▸ **Data under study**:
(** A written name gives its padded upper-case form, as the last segment of the path. *)
Lemma segment_name body ext : forallb name_char body = true -> forallb name_char ext = true -> (0 < length body <= 8)%nat -> (length ext <= 3)%nat ->
  exists st, segment (written83 body ext) = (FR_OK, sfn83 body ext ++ [st], []) /\ Z.testbit st 2 = true /\ Z.testbit st 5 = false.
Proof.
  intros Vb Ve Hb He. unfold segment, create_name. change (copy_to 0 (replicate 11 32) (replicate 12 0)) with (replicate 11 32 ++ [0]). set (w0 := replicate 11 32 ++ [0]).
  assert (Sk : skip_seps (written83 body ext) = written83 body ext /\ (chr (written83 body ext) =? 46) = false).
  { destruct body as [|c body]; cbn [length] in Hb; [lia|]. cbn [forallb] in Vb. apply andb_true_iff in Vb as [Vc _]. destruct (name_char_facts c Vc) as [E1 E2]. cbn. by rewrite E1. }
  destruct Sk as [-> ->].
  assert (Lp : exists i ni m, name_loop (written83 body ext) 0 8 0 w0 = inr (0, [], i, ni, m, sfn83 body ext ++ [0]) /\ i <> 0).
  { unfold written83. destruct (name_loop_chars body (match ext with [] => [] | _ => 46 :: ext end) 0 8 0 w0 Vb) as (m & ->); [lia..|done|].
    unfold w0. rewrite pad_body by (rewrite length_map; lia). rewrite Z.add_0_l. unfold sfn83. destruct ext as [|c ext].
    - cbn [name_loop]. eexists _, _, _. rewrite <- app_assoc. split; [reflexivity|lia].
    - change (name_loop (46 :: c :: ext) ?i 8 m ?w) with (name_loop (c :: ext) 8 11 (u8 (m <<< 2)) w).
      destruct (name_loop_chars (c :: ext) [] 8 11 (u8 (m <<< 2)) (pad 8 (map upper body) ++ replicate 3 32 ++ [0]) Ve) as (m' & E); [lia|cbn [length] in *; lia|lia|rewrite length_app, pad_length by (rewrite length_map; lia); done|].
      rewrite app_nil_r in E. rewrite E, pad_ext; [|rewrite pad_length; [done|rewrite length_map; lia]|by rewrite length_map]. cbn [name_loop]. eexists _, _, _. rewrite <- app_assoc. split; [reflexivity|lia]. }
  destruct Lp as (i & ni & m & -> & Ni). rewrite (proj2 (Z.eqb_neq i 0)) by done. change (0 <=? 32) with true. cbv iota.
  assert (N5 : (byte_at (sfn83 body ext ++ [0]) 0 =? DDEM) = false).
  { destruct body as [|c body]; cbn [length] in Hb; [lia|]. cbn [forallb] in Vb. apply andb_true_iff in Vb as [Vc _]. pose proof (upper_char c Vc). change (byte_at _ 0) with (upper c). apply Z.eqb_neq. unfold DDEM. lia. }
  rewrite N5. set (st := if (_ &&& 12) =? 4 then _ else _). exists st. split.
  - f_equal. f_equal. unfold put_byte, NSFLAG. pose proof (sfn83_length body ext ltac:(lia) He) as Ls. change (Z.to_nat 11) with 11%nat. rewrite <- Ls at 1. rewrite insert_app_r_alt by lia. by rewrite Nat.sub_diag.
  - unfold st. by destruct (_ =? 1), (_ =? 4).
Qed.

Lemma upper_idem c : name_char c = true -> name_char (upper c) = true /\ upper (upper c) = upper c.
Proof.
  intros Vc. pose proof (upper_char c Vc) as Hu. assert (Hc : 32 < c < 128) by (unfold name_char in Vc; rewrite !andb_true_iff in Vc; lia).
  assert (E : forallb (fun n => let c := Z.of_nat n in negb (name_char c) || name_char (upper c) && (upper (upper c) =? upper c)) (seq 0 128) = true) by (vm_compute; reflexivity).
  apply forallb_forall with (x := Z.to_nat c) in E; [|apply in_seq; lia]. cbv zeta in E. rewrite Z2Nat.id in E by lia. rewrite Vc in E. apply andb_true_iff in E as [E1 E2]. split; [done|lia].
Qed.

Lemma uppers_idem l : forallb name_char l = true -> forallb name_char (map upper l) = true /\ map upper (map upper l) = map upper l.
Proof.
  induction l as [|c l IH]; cbn [map forallb]; [done|]. intros V. apply andb_true_iff in V as [Vc Vl]. destruct (upper_idem c Vc) as [E1 E2], (IH Vl) as [I1 I2]. rewrite E1, E2, I1, I2. done.
Qed.

Lemma written_upper body ext : map upper (written83 body ext) = written83 (map upper body) (map upper ext).
Proof. unfold written83. rewrite map_app. by destruct ext. Qed.

Lemma create_name_written name body ext : length name = 12%nat -> forallb name_char body = true -> forallb name_char ext = true -> (0 < length body <= 8)%nat -> (length ext <= 3)%nat ->
  exists st, create_name name (written83 body ext) = (FR_OK, sfn83 body ext ++ [st], []) /\ Z.testbit st 2 = true /\ Z.testbit st 5 = false.
Proof.
  intros Ln Vb Ve Hb He. destruct (segment_name body ext Vb Ve Hb He) as (st & Sg & S2). exists st. split; [|done].
  pose proof (create_name_any name (written83 body ext) Ln) as Ca. rewrite Sg in Ca. destruct Ca as (n' & -> & _ & _ & E). by rewrite E.
Qed.

(** ** Claims *)

(** C22. Short names.  The name [create_name] makes of a written 8.3 name is its upper-case
    form, padded; [get_fileinfo] shows an entry with it as the upper-case written name; and
    what it shows, given to [create_name] again, names the same entry.  What the buffer held
    before does not matter. *)
Theorem short_name_round_trip name body ext w p d fno :
  length name = 12%nat -> forallb name_char body = true -> forallb name_char ext = true -> (0 < length body <= 8)%nat -> (length ext <= 3)%nat ->
  dir p = Some d -> sect p <> 0 -> slice d 11 w = sfn83 body ext ->
  (exists st, create_name name (written83 body ext) = (FR_OK, sfn83 body ext ++ [st], [])) /\
  i_fname (get_fileinfo w p fno) = map upper (written83 body ext) /\
  (exists st, create_name name (i_fname (get_fileinfo w p fno)) = (FR_OK, slice d 11 w ++ [st], [])).
Proof.
  intros Ln Vb Ve Hb He Ed Hs Ew. assert (En : i_fname (get_fileinfo w p fno) = map upper (written83 body ext)).
  { unfold get_fileinfo. rewrite Ed, (proj2 (Z.eqb_neq _ 0)) by done. cbn [negb i_fname]. rewrite Ew. apply printed_name; (done || lia). }
  destruct (uppers_idem body Vb) as [Ub Ib], (uppers_idem ext Ve) as [Ue Ie].
  split; [destruct (create_name_written name body ext) as (st & E & _); [done..|]; by exists st|]. split; [done|]. rewrite En, Ew, written_upper.
  destruct (create_name_written name (map upper body) (map upper ext)) as (st & E & _); [done..|rewrite length_map; lia|rewrite length_map; lia|]. exists st. rewrite E. unfold sfn83. by rewrite Ib, Ie.
Qed.

(** C20. Following a path.  In a well-formed directory tree every path leads somewhere,
    and on a volume with the disk [L] [follow_path] returns and goes there: each segment is
    looked up, by its short name, up to the end mark of its directory, and the directory of
    its cluster is entered.  It answers [FR_OK] with the object on the entry (its sector in
    the window) or, for the empty path and for dots that end at the root, on the directory
    itself with no entry; [FR_NO_FILE] with the object in the directory that has no such
    name; [FR_NO_PATH] when a segment before the last is missing or is not a directory; and
    [FR_INVALID_NAME] for a segment that is no short name.  The disk is the same. *)
Theorem path_resolved {D} `{BlockLaws D} (v : volume D) p L path :
  vol_rep v L -> length (fn p) = 12%nat ->
  (forall dirs, dir_tree (fs v) L dirs -> dirs (cdir (fs v)) -> exists x, path_leads (fs v) L path x) /\
  (forall x, path_leads (fs v) L path x ->
   returns (follow_path path) (Dj v p) (fun r s' => vol_rep (dvol s') L /\
     match x with
     | Entry t name k => r = FR_OK /\ fn (dobj s') = name /\ placed (fs v) L (d_sclust (dobj s')) t /\
         sect (dobj s') = t_sect (fs v) t (Z.of_nat k / 16) /\
         exists d, dir (dobj s') = Some d /\ slice d 32 (win (fs (dvol s'))) = dirent (fs v) L t (Z.of_nat k)
     | NoFile t name => r = FR_NO_FILE /\ fn (dobj s') = name /\ placed (fs v) L (d_sclust (dobj s')) t
     | Directory c => r = FR_OK /\ dir (dobj s') = None /\ d_sclust (dobj s') = c
     | Fails e => r = e
     end)).
Proof.
  intros R Lf. split.
  - intros dirs T Hs. unfold path_leads, path_start. pose proof (dt_root _ _ _ T).
    assert (C : forall c rest, dirs c -> exists x, if chr rest <? 32 then (exists t, placed (fs v) L c t) /\ x = Directory c else leads (fs v) L c rest x).
    { intros c rest Hc. destruct (chr rest <? 32); [exists (Directory c); split; [by apply (dt_placed _ _ _ T)|done]|]. by apply (leads_total _ _ _ T (S (length rest))); [lia|]. }
    destruct (is_sep (chr path)); by apply C.
  - intros x P. eapply returns_mono; [by apply (follow_path_leads v p L path x)|]. intros r s' (v' & p' & -> & R' & W & A). cbn [dvol dobj]. split; [done|].
    destruct x as [t name k|t name|c|e]; [|by destruct A as (-> & Pl & En)|done|done].
    destruct A as ((-> & (_ & As & _ & Ad) & [Sw Sl] & Hk) & Pl & En). destruct (place_same _ _ (proj1 W)) as (_ & S2 & _).
    split_and!; try done. exists (Z.of_nat k mod 16 * 32). split; [done|]. unfold dirent. by rewrite <- S2, Sl.
Qed.

Lemma short_name_round_trip_witness :
  let body := [118; 109; 108; 105; 110; 117; 120] in let w := sfn83 body [103; 122] ++ replicate 501 0 in let p := Dir 1 0 0 0 3 (Some 0) [] in
  i_fname (get_fileinfo w p (Filinfo 0 0 0 0 [])) = [86; 77; 76; 73; 78; 85; 88; 46; 71; 90].
Proof.
  cbv zeta. destruct (short_name_round_trip (replicate 12 7) [118; 109; 108; 105; 110; 117; 120] [103; 122] (sfn83 [118; 109; 108; 105; 110; 117; 120] [103; 122] ++ replicate 501 0)
    (Dir 1 0 0 0 3 (Some 0) []) 0 (Filinfo 0 0 0 0 [])) as (_ & E & _); [reflexivity|reflexivity|reflexivity|cbn; lia|cbn; lia|reflexivity|done|reflexivity|].
  rewrite E. reflexivity.
Defined.

(** The volume of [Fat] with a root directory that has the directory BOOT, of three clusters;
    the file VMLINUX is the first entry of its second one. *)
Definition entry_bytes (name : list Z) (attr clst : Z) : list Z := name ++ [attr] ++ replicate 14 0 ++ [clst; 0] ++ replicate 4 0.
Definition tree_sectors : sectors :=
  <[3 := entry_bytes [66; 79; 79; 84; 32; 32; 32; 32; 32; 32; 32] AM_DIR 2 ++ replicate 480 0]>
  (<[4 := entry_bytes (46 :: replicate 10 32) AM_DIR 2 ++ entry_bytes (46 :: 46 :: replicate 9 32) AM_DIR 0 ++ replicate 448 DDEM]>
  (<[5 := entry_bytes [86; 77; 76; 73; 78; 85; 88; 32; 32; 32; 32] 0x20 5 ++ replicate 480 0]> demo_vol_sectors)).
Definition tree_volume : volume sectors := Volume demo_fatfs tree_sectors.

Lemma tree_rep : vol_rep tree_volume tree_sectors.
Proof.
  assert (Ok : sectors_ok tree_sectors) by (unfold sectors_ok; vm_decide). assert (Sm : small tree_sectors) by (unfold small; vm_decide).
  split; [|split; [exact Ok|]].
  - apply demo_vol_rep.
  - exists tree_sectors. split; [done|]. constructor.
    + split; [done|]. apply Forall_replicate. unfold inu. lia.
    + left. split; [done|by left].
    + intros s Ns. by rewrite decide_False by (intros [? _]; done).
    + intros s Hs. cbn in Hs. assert (s = 1 \/ s = 2) as [-> | ->] by lia; vm_compute; eauto.
    + intros s _ Hs _. cbn in Hs. replace s with 1 by lia. vm_compute. reflexivity.
Qed.

Lemma tree_root : placed demo_fatfs tree_sectors 0 Root.
Proof. split; [split_and!; vm_decide|]. intros i Hi. assert (i = 0) as -> by (change (t_sectors _ Root) with 1 in Hi; lia). vm_decide. Qed.

Lemma tree_boot : placed demo_fatfs tree_sectors 2 (Chain [2; 3; 4]).
Proof.
  split; [split_and!; [split_and!; vm_decide|by exists 0|left; vm_decide]|].
  intros i Hi. assert (i = 0 \/ i = 1 \/ i = 2) as Hc by (change (t_sectors _ _) with 3 in Hi; lia). decompose [or] Hc; subst i; vm_decide.
Qed.

Lemma tree_path : path_to demo_fatfs tree_sectors [47; 98; 111; 111; 116; 47; 118; 109; 108; 105; 110; 117; 120] (Chain [2; 3; 4])
  [86; 77; 76; 73; 78; 85; 88; 32; 32; 32; 32; 12] (Some 16%nat).
Proof.
  split; [vm_compute; congruence|]. eapply (walk_down _ _ _ _ _ _ Root 0); [vm_compute; reflexivity|reflexivity| |vm_compute; reflexivity|vm_compute; reflexivity|].
  - exact tree_root.
  - eapply walk_last; [vm_compute; reflexivity|reflexivity|exact tree_boot|vm_compute; reflexivity|done].
Qed.

(** The entries of a directory that are directories themselves have their cluster in [cs]. *)
Definition entries_in (t : place) (cs : list Z) : bool :=
  forallb (fun k => implb (Z.testbit (byte_at (dirent demo_fatfs tree_sectors t (Z.of_nat k)) DIR_Attr) 4)
                          (existsb (Z.eqb (ent_cluster demo_fatfs (dirent demo_fatfs tree_sectors t (Z.of_nat k)))) cs)) (seq 0 (length (dirents demo_fatfs tree_sectors t))).
(** A card of 10 sectors: a partition table in sector 0, and in its first partition, from
    sector 2, a FAT12 volume of one table and a root directory of one sector, with a volume
    label and the file VMLINUX, of at most 255 bytes, in cluster 2. *)
Definition card_table : list Z := replicate 446 0 ++ [0; 0; 0; 0; 1; 0; 0; 0; 2; 0; 0; 0; 8; 0; 0; 0] ++ replicate 48 0 ++ [0x55; 0xAA].
Definition card_boot : list Z := replicate 11 0 ++ [0; 2; 1; 1; 0; 1; 16; 0; 8; 0; 0xF8; 1; 0] ++ replicate 30 0 ++ chars "FAT12   " ++ replicate 448 0 ++ [0x55; 0xAA].
Definition card_fat : list Z := [0xF8; 0xFF; 0xFF; 0xFF; 0x0F; 0] ++ replicate 506 0.
Definition card_root (file : list Z) : list Z :=
  chars "VOLUME     " ++ [8] ++ replicate 20 0 ++ chars "VMLINUX    " ++ [0x20] ++ replicate 14 0 ++ [2; 0] ++ [Z.of_nat (length file); 0; 0; 0] ++ replicate 448 0.
Definition card_image (file : list Z) : sectors :=
  list_to_map [(0, card_table); (1, replicate 512 0); (2, card_boot); (3, card_fat); (4, card_root file); (5, take 512 (file ++ replicate 512 0));
    (6, replicate 512 0); (7, replicate 512 0); (8, replicate 512 0); (9, replicate 512 0)].

Lemma card_volume_on file : volume_on (card_image file) 2 card_boot.
Proof.
  constructor.
  - split; [reflexivity|]. split; [vm_compute; reflexivity|]. right. exists card_table, [], [0; 0; 0]. split_and!; [reflexivity|vm_compute; reflexivity|vm_compute; reflexivity|lia|constructor].
  - constructor; try (vm_compute; reflexivity).
    + left. vm_compute. reflexivity.
    + exists 0. split; [lia|vm_compute; reflexivity].
    + split; [vm_compute; reflexivity|]. change (b_nroot card_boot) with 16. change (b_type card_boot) with FS_FAT12. unfold FS_FAT12, FS_FAT32. lia.
    + vm_decide.
    + vm_decide.
    + vm_decide.
    + split_and!; [intros _; vm_decide|intros E; vm_compute in E; discriminate..].
    + vm_decide.
  - change (b_tsect card_boot) with 8. intros s Hs. assert (s = 2 \/ s = 3 \/ s = 4 \/ s = 5 \/ s = 6 \/ s = 7 \/ s = 8 \/ s = 9) as Hc by lia.
    decompose [or] Hc; subst s; by eexists.
  - change (b_nfats card_boot) with 1. lia.
Qed.

Definition card_demo : list Z := map Z.of_nat (seq 1 100).
Definition card_vols : vols sectors := Vols ∅ [0x8000; 0] 0 0 (card_image card_demo).

Lemma card_file : file_on_drive card_vols (chars "vmlinux") 0x8000 FA_READ (card_image card_demo) 2 card_boot Root 1 [2].
Proof.
  constructor.
  - exists (chars "vmlinux"), (chars "VMLINUX    " ++ [12]). split; [done|]. split; [vm_compute; congruence|].
    eapply walk_last; [vm_compute; reflexivity|reflexivity| |vm_compute; reflexivity|done].
    split; [split_and!; vm_decide|]. intros i Hi. assert (i = 0) as -> by (change (t_sectors _ Root) with 1 in Hi; lia). vm_decide.
  - reflexivity.
  - exists 0, (card_image card_demo). split; [done|]. split; [done|]. split; [done|]. split; [unfold sectors_ok; vm_decide|unfold small; vm_decide].
  - apply card_volume_on.
  - split; vm_decide.
  - split; [vm_compute; reflexivity|]. intros E. vm_compute in E. discriminate.
  - constructor.
    + right. split; [split_and!|]; vm_decide.
    + vm_decide.
    + intros i Hi. assert (i = 0) as -> by (change (nsects _ [2]) with 1 in Hi; lia). vm_decide.
Qed.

▸ **Directions for this task**: Going back over the entries above, copy word for word every line from the one that has "and on a volume" on through the one that has "intros c rest".

▸ **Answer area**:
    and on a volume with the disk [L] [follow_path] returns and goes there: each segment is
    looked up, by its short name, up to the end mark of its directory, and the directory of
    its cluster is entered.  It answers [FR_OK] with the object on the entry (its sector in
    the window) or, for the empty path and for dots that end at the root, on the directory
    itself with no entry; [FR_NO_FILE] with the object in the directory that has no such
    name; [FR_NO_PATH] when a segment before the last is missing or is not a directory; and
    [FR_INVALID_NAME] for a segment that is no short name.  The disk is the same. *)
Theorem path_resolved {D} `{BlockLaws D} (v : volume D) p L path :
  vol_rep v L -> length (fn p) = 12%nat ->
  (forall dirs, dir_tree (fs v) L dirs -> dirs (cdir (fs v)) -> exists x, path_leads (fs v) L path x) /\
  (forall x, path_leads (fs v) L path x ->
   returns (follow_path path) (Dj v p) (fun r s' => vol_rep (dvol s') L /\
     match x with
     | Entry t name k => r = FR_OK /\ fn (dobj s') = name /\ placed (fs v) L (d_sclust (dobj s')) t /\
         sect (dobj s') = t_sect (fs v) t (Z.of_nat k / 16) /\
         exists d, dir (dobj s') = Some d /\ slice d 32 (win (fs (dvol s'))) = dirent (fs v) L t (Z.of_nat k)
     | NoFile t name => r = FR_NO_FILE /\ fn (dobj s') = name /\ placed (fs v) L (d_sclust (dobj s')) t
     | Directory c => r = FR_OK /\ dir (dobj s') = None /\ d_sclust (dobj s') = c
     | Fails e => r = e
     end)).
Proof.
  intros R Lf. split.
  - intros dirs T Hs. unfold path_leads, path_start. pose proof (dt_root _ _ _ T).
    assert (C : forall c rest, dirs c -> exists x, if chr rest <? 32 then (exists t, placed (fs v) L c t) /\ x = Directory c else leads (fs v) L c rest x).
    { intros c rest Hc. destruct (chr rest <? 32); [exists (Directory c); split; [by apply (dt_placed _ _ _ T)|done]|]. by apply (leads_total _ _ _ T (S (length rest))); [lia|]. }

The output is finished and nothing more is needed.